My colleague Sébastien Paquet, PhD, who heads up R&D for machine learning at Coveo explains how.
“If products are often viewed together, they are closer together in the vector space and we can infer a high correlation between them,” he explains. “This lets us give a signature to a product. This signature is what we use for recommendations.”
Here’s how it works.
If customers on your site have selected a product from a specific brand, other products from that brand would be weighted higher. Complementary products would be recommended. Or as my colleague Jacopo Tagliabue explains in this brilliant blog on personalizing products, when “Audrey” was browsing through Nike-brand sneaker images she saw these:
Then she typed “tennis sneakers” in the search bar. She might have been turned off if this generic men’s tennis shoe came up:
Instead of Nike-branded shoe:
By extending the concept of embeddings beyond word representations, “Audrey’s” browsing data was mapped to products. Vector representations of products are learned from search sessions and allow us to measure similarities between products. Similar products (such as in the sneakers example) are “close” in that space.
You can’t really infer that the products will be broken down into neat categories like tennis shoes because taxonomies tend to be incomplete, outdated or missing altogether. By analyzing images and text descriptions, we can make some predictions on what your embeddings should look like. (This certainly helps with cold-start problems.)
So even with limited behavioral data, this sophisticated and granular understanding of products, we can take shoppers’ preferences into account to very quickly suggest, return, or recommend related products.
This is a game-changer for Ecommerce players, making it possible to personalize from the start, as well as increase the relevancy of your recommendations as they move through the funnel.
Real-time Data Analysis for B2C and B2B
There is one more consideration. This user behavioral analysis must be done “real-time.”
Many vendors will say they incorporate user data signals, but they do so in batches. Meaning that a shopper is really a “persona”- not a person. Again, you don’t want to point your shoppers to what the preponderance of individuals want – you want to point them to what they actually want!
In Coveo’s case we can analyze users on the fly. This means if Audrey likes Nike tennis shoes for example, and then searches for socks, we can infer that she would want Nike-branded socks.
Here’s a great video that explains more.
B2B Too Can Personalize With Scarce Data
The same applies to B2B buyers. During this period of time when supply chains are interrupted, people are looking for replacements of items that might be discontinued or out of stock. Again, with a deep understanding of your products, similarities across your catalog, and product affinity in order to match customers with products they are most likely to buy.

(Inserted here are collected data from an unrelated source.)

(** * EasyAgents: the coordination core, embedded and verified

    A shallow embedding of the three coordinators of EasyAgents
    (TaskManager, LockManager, AgentManager) and of the WorkflowStore they
    share, followed by the theorems that settle the specification's claims.

    Conventions of the embedding.
    - A JavaScript object used as a dictionary ([Record<string, T>]) is a
      [gmap string T] of its own properties.  A lookup also finds what
      every object inherits from its prototype: [property] models the
      lookup, and the statements say where a key must not be such a name.
    - An ISO-8601 timestamp string is the integer number of milliseconds
      it denotes ([new Date(s).getTime()]); [toISOString] keeps
      millisecond precision, so nothing is lost.
    - A timestamp is written with [toISOString], which throws outside
      the range of [Date]; [valid_date] is that range.
    - Every public method reads the clock a handful of times within one
      synchronous call; the embedding passes one reading, [now], to the
      call.  [waitForLock], which sleeps, gets one reading per poll.
    - [store.load()] parses the YAML file afresh: each load yields an
      object graph that shares nothing with any other load.  A method is
      therefore a function from the persisted document to a result and
      the persisted document after the call; where a method holds two
      loads at once (takeoverAgent), both are modelled.
    - Random and time-derived identifiers are inputs of the call. *)

From stdpp Require Import gmap strings list fin_maps pretty.
From Stdlib Require Import ZArith Lia Ascii Sorted.
(** A loop whose rounds return or not whatever the state returns exactly
    when each round does, taken alone. *)
Lemma foldM_is_ok_alone {A B : Type} (f : A → B → result A) (a0 : A) (l : list B) :
  (∀ a b, b ∈ l → is_ok (f a b) = is_ok (f a0 b)) →
  ∀ a, is_ok (foldM f a l) = forallb (λ b, is_ok (f a0 b)) l.
Proof.
  induction l as [|b l IH]; intros Halone a; simpl; [done|].
  rewrite <- (Halone a b) by (apply elem_of_cons; by left).
  destruct (f a b) as [a1|e]; simpl; [|done].
  apply IH. intros a' b' Hb'. apply Halone, elem_of_cons. by right.
Qed.


Lemma parse_g_profile_info_Ok (fs : FS) (root : TDSRootCtlInfo) (g : AllFieldMetadata) :
  parse_g_profile_info fs root = Ok g →
  ∃ links,
    get_links (tds_root_metadata_d root) = Ok links ∧
    foldM (g_profile_step fs (parent (absolute cwd (root_fn_path root))))
      (mkAllFieldMetadata ∅ ∅) links = Ok g.
Proof.
  unfold parse_g_profile_info.
  destruct (get_field_schema (tds_root_metadata_d root)); [simpl|done].
  destruct (get_links (tds_root_metadata_d root)) as [links|e]; [simpl|done].
  eauto.
Qed.

Lemma parse_aoi_profile_info_Ok (fs : FS) (aoi : AOICollectionInfo)
    (root : TDSRootCtlInfo) (m : AllFieldMetadata) :
  parse_aoi_profile_info fs aoi root = Ok m →
  ∃ links,
    get_links (aoi_collection_metadata_d aoi) = Ok links ∧
    foldM (aoi_profile_step fs (parent (absolute cwd (aoi_fn_path aoi))))
      (mkAllFieldMetadata ∅ ∅) links = Ok m.
Proof.
  unfold parse_aoi_profile_info.
  destruct (get_field_schema (tds_root_metadata_d root)); [simpl|done].
  destruct (get_links (aoi_collection_metadata_d aoi)) as [links|e]; [simpl|done].
  eauto.
Qed.






End LoaderFacts.

Section LoaderTheorems.
Import TdsStacIo.
Context `{Runtime}.



(** C8, as the code has it. In a document whose field names are all
    plain a collision is no event of its own. Whether a loader returns
    is decided link by link, each taken alone from the empty maps, so
    that a link which repeats the type and name of an earlier one fails
    no load; and of the metadata links that unpack to the same field
    type and name the last one decides the entry: the map returned by
    the global loader holds, under that name, the record of the last
    such link, and so does the map returned by the AOI loader. The
    loaders return the maps and nothing besides. *)
Theorem C8_last_link_decides :
  (∀ fs root s links,
     get_field_schema (tds_root_metadata_d root) = Ok s →
     get_links (tds_root_metadata_d root) = Ok links →
     Forall (λ l, plain_link l = true) links →
     is_ok (parse_g_profile_info fs root)
     = forallb (λ l, is_ok (g_profile_step fs
                              (parent (absolute cwd (root_fn_path root)))
                              (mkAllFieldMetadata ∅ ∅) l)) links) ∧
  (∀ fs root g pre l post t n,
     parse_g_profile_info fs root = Ok g →
     get_links (tds_root_metadata_d root) = Ok (pre ++ l :: post) →
     Forall (λ l, plain_link l = true) (pre ++ l :: post) →
     startswith (rel l) "metadata" = true →
     unpack_rel (rel l) = Ok (t, n) → is_field t →
     (∀ l', l' ∈ post → startswith (rel l') "metadata" = true →
            unpack_rel (rel l') ≠ Ok (t, n)) →
     ∃ info,
       g_gives fs (parent (absolute cwd (root_fn_path root))) l info ∧
       lookup_field g t n = Some info) ∧
  (∀ fs aoi root s links,
     get_field_schema (tds_root_metadata_d root) = Ok s →
     get_links (aoi_collection_metadata_d aoi) = Ok links →
     Forall (λ l, plain_link l = true) links →
     is_ok (parse_aoi_profile_info fs aoi root)
     = forallb (λ l, is_ok (aoi_profile_step fs
                              (parent (absolute cwd (aoi_fn_path aoi)))
                              (mkAllFieldMetadata ∅ ∅) l)) links) ∧
  (∀ fs aoi root m pre l post t n,
     parse_aoi_profile_info fs aoi root = Ok m →
     get_links (aoi_collection_metadata_d aoi) = Ok (pre ++ l :: post) →
     Forall (λ l, plain_link l = true) (pre ++ l :: post) →
     startswith (rel l) "metadata" = true →
     unpack_rel (rel l) = Ok (t, n) → is_field t →
     (∀ l', l' ∈ post → startswith (rel l') "metadata" = true →
            unpack_rel (rel l') ≠ Ok (t, n)) →
     ∃ info,
       aoi_gives fs (parent (absolute cwd (aoi_fn_path aoi))) l info ∧
       lookup_field m t n = Some info).
Proof.
  split_and!.
  - intros fs root s links Hs Hlinks Hplain. unfold parse_g_profile_info.
    rewrite Hs, Hlinks. cbn [mbind result_bind].
    apply foldM_is_ok_alone. intros a b Hb.
    rewrite Forall_forall in Hplain.
    exact (proj1 (profile_steps_alone fs _ a _ b (Hplain b Hb))).
  - intros fs root g pre l post t n Hg Hlinks Hplain Hmeta Hunpack Hfield Hlater.
    apply parse_g_profile_info_Ok in Hg as (links & Hlinks' & Hrun).
    rewrite Hlinks in Hlinks'. injection Hlinks' as <-.
    apply Forall_app in Hplain as [_ Hplain].
    exact (loop_last_wins _ _ (g_profile_step_shape fs _) t n pre post l _ g
             Hrun Hplain Hmeta Hunpack Hfield Hlater).
  - intros fs aoi root s links Hs Hlinks Hplain. unfold parse_aoi_profile_info.
    rewrite Hs, Hlinks. cbn [mbind result_bind].
    apply foldM_is_ok_alone. intros a b Hb.
    rewrite Forall_forall in Hplain.
    exact (proj2 (profile_steps_alone fs _ a _ b (Hplain b Hb))).
  - intros fs aoi root m pre l post t n Hm Hlinks Hplain Hmeta Hunpack Hfield Hlater.
    apply parse_aoi_profile_info_Ok in Hm as (links & Hlinks' & Hrun).
    rewrite Hlinks in Hlinks'. injection Hlinks' as <-.
    apply Forall_app in Hplain as [_ Hplain].
    exact (loop_last_wins _ _ (aoi_profile_step_shape fs _) t n pre post l _ m
             Hrun Hplain Hmeta Hunpack Hfield Hlater).
Qed.

End LoaderTheorems.



(** Of the two colliding links of the sample, the later one is in the map. *)
Lemma C8_last_link_decides_witness :
  ∃ g info,
    @TdsStacIo.parse_g_profile_info sample_runtime good_fs (root_info_with colliding_links)
      = Ok g ∧
    TdsStacIo.lookup_field g "features" "input1" = Some info ∧
    TdsStacIo.fn_path info = Path_of "/tds/b.json".
Proof.
  destruct (@TdsStacIo.parse_g_profile_info sample_runtime good_fs
              (root_info_with colliding_links)) as [g|e] eqn:Hg.
  - destruct (proj1 (proj2 (@C8_last_link_decides sample_runtime))
                good_fs (root_info_with colliding_links) g
                [feature_link "./a.json"] (feature_link "./b.json") []
                "features"%string "input1"%string Hg eq_refl)
      as (info & (d & _ & Hinfo) & Hlookup).
    + repeat constructor.
    + reflexivity.
    + reflexivity.
    + by left.
    + intros l' Hl'. by apply elem_of_nil in Hl'.
    + exists g, info. split; [reflexivity|]. split; [exact Hlookup|].
      rewrite Hinfo. reflexivity.
  - vm_compute in Hg. discriminate Hg.
Defined.

(** C8 as stated fails. The root document of the first tree has two
    links for the feature [input1], to [a.json] and then to [b.json]; the
    root document of the second has the link to [b.json] alone. Both loads
    return normally, with the same field-metadata maps (the entry is the
    record of [b.json]), the same AOIs, the same flags and the same field
    schema: what the caller gets after the collision is what it gets
    without it, and the loaders return nothing besides. *)
Lemma C8_silent_overwrite_counterexample :
  let collide := sample_fs (child_link :: colliding_links) [feature_link "./p.json"] one_asset in
  let alone := sample_fs (child_link :: later_link_alone) [feature_link "./p.json"] one_asset in
  TdsStacIo.unpack_rel (TdsStacIo.rel (feature_link "./a.json"))
  = TdsStacIo.unpack_rel (TdsStacIo.rel (feature_link "./b.json")) ∧
  ∃ c2 c1 r2 r1 g info,
    @TdsStacIo.from_TDSCatalog sample_runtime collide "/tds/catalog.json" = Ok c2 ∧
    @TdsStacIo.from_TDSCatalog sample_runtime alone "/tds/catalog.json" = Ok c1 ∧
    TdsStacIo.tds_ctl_root_info c2 = Some r2 ∧
    TdsStacIo.tds_ctl_root_info c1 = Some r1 ∧
    TdsStacIo.g_all_field_metadata r2 = Some g ∧
    TdsStacIo.g_all_field_metadata r1 = Some g ∧
    TdsStacIo.lookup_field g "features" "input1" = Some info ∧
    TdsStacIo.fn_path info = Path_of "/tds/b.json" ∧
    TdsStacIo.aoi_collection_info_l c2 = TdsStacIo.aoi_collection_info_l c1 ∧
    TdsStacIo.field_schema c2 = TdsStacIo.field_schema c1 ∧
    (TdsStacIo.valid_tds_root c2, TdsStacIo.valid_tds c2, TdsStacIo.valid_field_schema c2)
    = (TdsStacIo.valid_tds_root c1, TdsStacIo.valid_tds c1, TdsStacIo.valid_field_schema c1).
Proof.
  intros collide alone. split; [reflexivity|].
  do 6 eexists. split_and!; vm_compute; reflexivity.
Qed.

(** ** Writing a catalog *)

Section WriterTheorems.
Import TdsStacIo.
Context `{Runtime}.
Variable write_documents : DatasetSTACCatalog → FS → Path → string → FS * result unit.

(** [mkdir(parents=True)] on a path that exists changes nothing and
    raises. *)
Lemma mkdir_parents_exists (fs : FS) (p : Path) :
  exists_ cwd fs p = true →
  mkdir_parents cwd fs p = (fs, Raise (FileExistsError (path_str p))).
Proof.
  unfold exists_, mkdir_parents. by destruct (fs !! fs_key cwd p).
Qed.

(** On a path that does not exist and is not below a regular file, it
    makes the directory. *)
Lemma mkdir_parents_fresh (fs : FS) (p : Path) :
  exists_ cwd fs p = false →
  existsb (is_regular fs) (ancestors (fs_key cwd p)) = false →
  ∃ fs', mkdir_parents cwd fs p = (fs', Ok tt) ∧ fs' !! fs_key cwd p = Some Dir.
Proof.
  unfold exists_, mkdir_parents. intros Hnew Hanc.
  destruct (fs !! fs_key cwd p); [done|]. rewrite Hanc.
  eexists. split; [done|]. apply lookup_insert_eq.
Qed.

(** C9. When the directory that is to hold the root document exists, the
    write raises and leaves the file system as it was: the assertion
    fails on a catalog that is not valid, and otherwise making the
    directory fails with [FileExistsError]; nothing is written. *)
Theorem C9_write_refuses_existing_root (self : DatasetSTACCatalog) (fs : FS)
    (catalog_fn_w_path : string) :
  let tds_catalog_root_folder := parent (Path_of catalog_fn_w_path) in
  exists_ cwd fs tds_catalog_root_folder = true →
  ∃ e,
    write_TDS_STAC_Catalog write_documents self fs catalog_fn_w_path = (fs, Raise e) ∧
    (valid_tds self = true → e = FileExistsError (path_str tds_catalog_root_folder)) ∧
    (valid_tds self = false → e = AssertionError).
Proof.
  intros folder Hexists. unfold write_TDS_STAC_Catalog.
  destruct (valid_tds self); simpl.
  - fold folder. rewrite (mkdir_parents_exists fs folder Hexists).
    eexists. split; [done|]. split; done.
  - eexists. split; [done|]. split; done.
Qed.

(** On a valid catalog and a fresh directory, the directory is made and
    the documents are written into it. *)
Lemma write_into_fresh_root (self : DatasetSTACCatalog) (fs : FS)
    (catalog_fn_w_path : string) :
  let tds_catalog_root_folder := parent (Path_of catalog_fn_w_path) in
  valid_tds self = true →
  exists_ cwd fs tds_catalog_root_folder = false →
  existsb (is_regular fs) (ancestors (fs_key cwd tds_catalog_root_folder)) = false →
  ∃ fs',
    fs' !! fs_key cwd tds_catalog_root_folder = Some Dir ∧
    write_TDS_STAC_Catalog write_documents self fs catalog_fn_w_path
    = write_documents self fs' tds_catalog_root_folder (name (Path_of catalog_fn_w_path)).
Proof.
  intros folder Hvalid Hnew Hanc. unfold write_TDS_STAC_Catalog.
  rewrite Hvalid. simpl. fold folder.
  destruct (mkdir_parents_fresh fs folder Hnew Hanc) as (fs' & -> & Hdir).
  by exists fs'.
Qed.

End WriterTheorems.

(** Writing the sample catalog back into [/tds], which exists. *)
Lemma C9_write_refuses_existing_root_witness :
  exists_ (@TdsStacIo.cwd sample_runtime) good_fs (parent (Path_of "/tds/catalog.json")) = true ∧
  @TdsStacIo.write_TDS_STAC_Catalog sample_runtime write_nothing
    (catalog_with_keys ["a"; "c"]%string) good_fs "/tds/catalog.json"
  = (good_fs, Raise (FileExistsError "/tds")).
Proof.
  split; [reflexivity|].
  destruct (@C9_write_refuses_existing_root sample_runtime write_nothing
              (catalog_with_keys ["a"; "c"]%string) good_fs "/tds/catalog.json" eq_refl)
    as (e & Hwrite & Hvalid & _).
  rewrite Hwrite, (Hvalid eq_refl). reflexivity.
Defined.

(** * Further properties of the facade *)

Section FacadeMore.
Import Core.
Context {Example : Type}.
Local Abbreviation AOI := (AOIDataset Example).

(** X1. [get_subset] returns the examples of the given indices in the
    given order, one per index, an index given twice being answered
    twice; it returns only if [get_example] returns for every index, and
    one failing index makes the whole call raise. *)
Theorem X1_get_subset_keeps_order (self : EOTrainingDataset Example) (index_arr : list Z) :
  (∀ es, get_subset self index_arr = Ok es ↔
         Forall2 (λ i e, get_example self i = Ok e) index_arr es) ∧
  (∀ es, get_subset self index_arr = Ok es → length es = length index_arr) ∧
  (∀ i e0, i ∈ index_arr → get_example self i = Raise e0 →
           ∃ e, get_subset self index_arr = Raise e).
Proof.
  assert (∀ es, get_subset self index_arr = Ok es ↔
                Forall2 (λ i e, get_example self i = Ok e) index_arr es) as Hiff.
  { induction index_arr as [|i rest IH]; intros es; simpl.
    - split; [intros [= <-]; constructor|intros Hall; by inversion Hall].
    - destruct (get_example self i) as [e|err] eqn:Hi; simpl.
      + destruct (get_subset self rest) as [es'|err] eqn:Hrest; simpl.
        * split.
          -- intros [= <-]. constructor; [done|]. by apply IH.
          -- intros Hall. inversion Hall as [|? e1 ? es1 He1 Hes1]; subst.
             apply IH in Hes1. congruence.
        * split; [done|]. intros Hall.
          inversion Hall as [|? e1 ? es1 He1 Hes1]; subst.
          apply IH in Hes1. congruence.
      + split; [done|]. intros Hall. inversion Hall; congruence. }
  split; [exact Hiff|]. split.
  - intros es Hes. apply Hiff in Hes. symmetry. by eapply Forall2_length.
  - intros i e0 Hi Hraise.
    destruct (get_subset self index_arr) as [es|e]; [|by eauto].
    pose proof (proj1 (Hiff es) eq_refl) as Hrun.
    apply list_elem_of_lookup in Hi as [k Hk].
    destruct (Forall2_lookup_l _ _ _ _ _ Hrun Hk) as (e & _ & He). congruence.
Qed.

Imagine a corporate buyer for a general contractor. At one point, the person may be looking for a “cutter.” Depending on the project being worked on, this may be a pipe cutter, wire cutter, or tile cutter. They are all cutters, although the applications are very different. Using our approach, the session variables of where the users interact or browse, the correct “cutter” can be shown. With a product catalog of 6 million SKUs, this approach is essential.
Think of it another way, the machine is suggestive selling what a knowledgeable rep might have offered!
Shopper Loyalties Are Up for Grabs
Bottomline, shoppers have become highly frustrated by negative online experiences. Sites that offer real-time personalization have a chance to win customers — and their long-term loyalty if you can make a great first impression.
You don’t need a lot of individual data — you just have to leverage your product data to infer what your users want.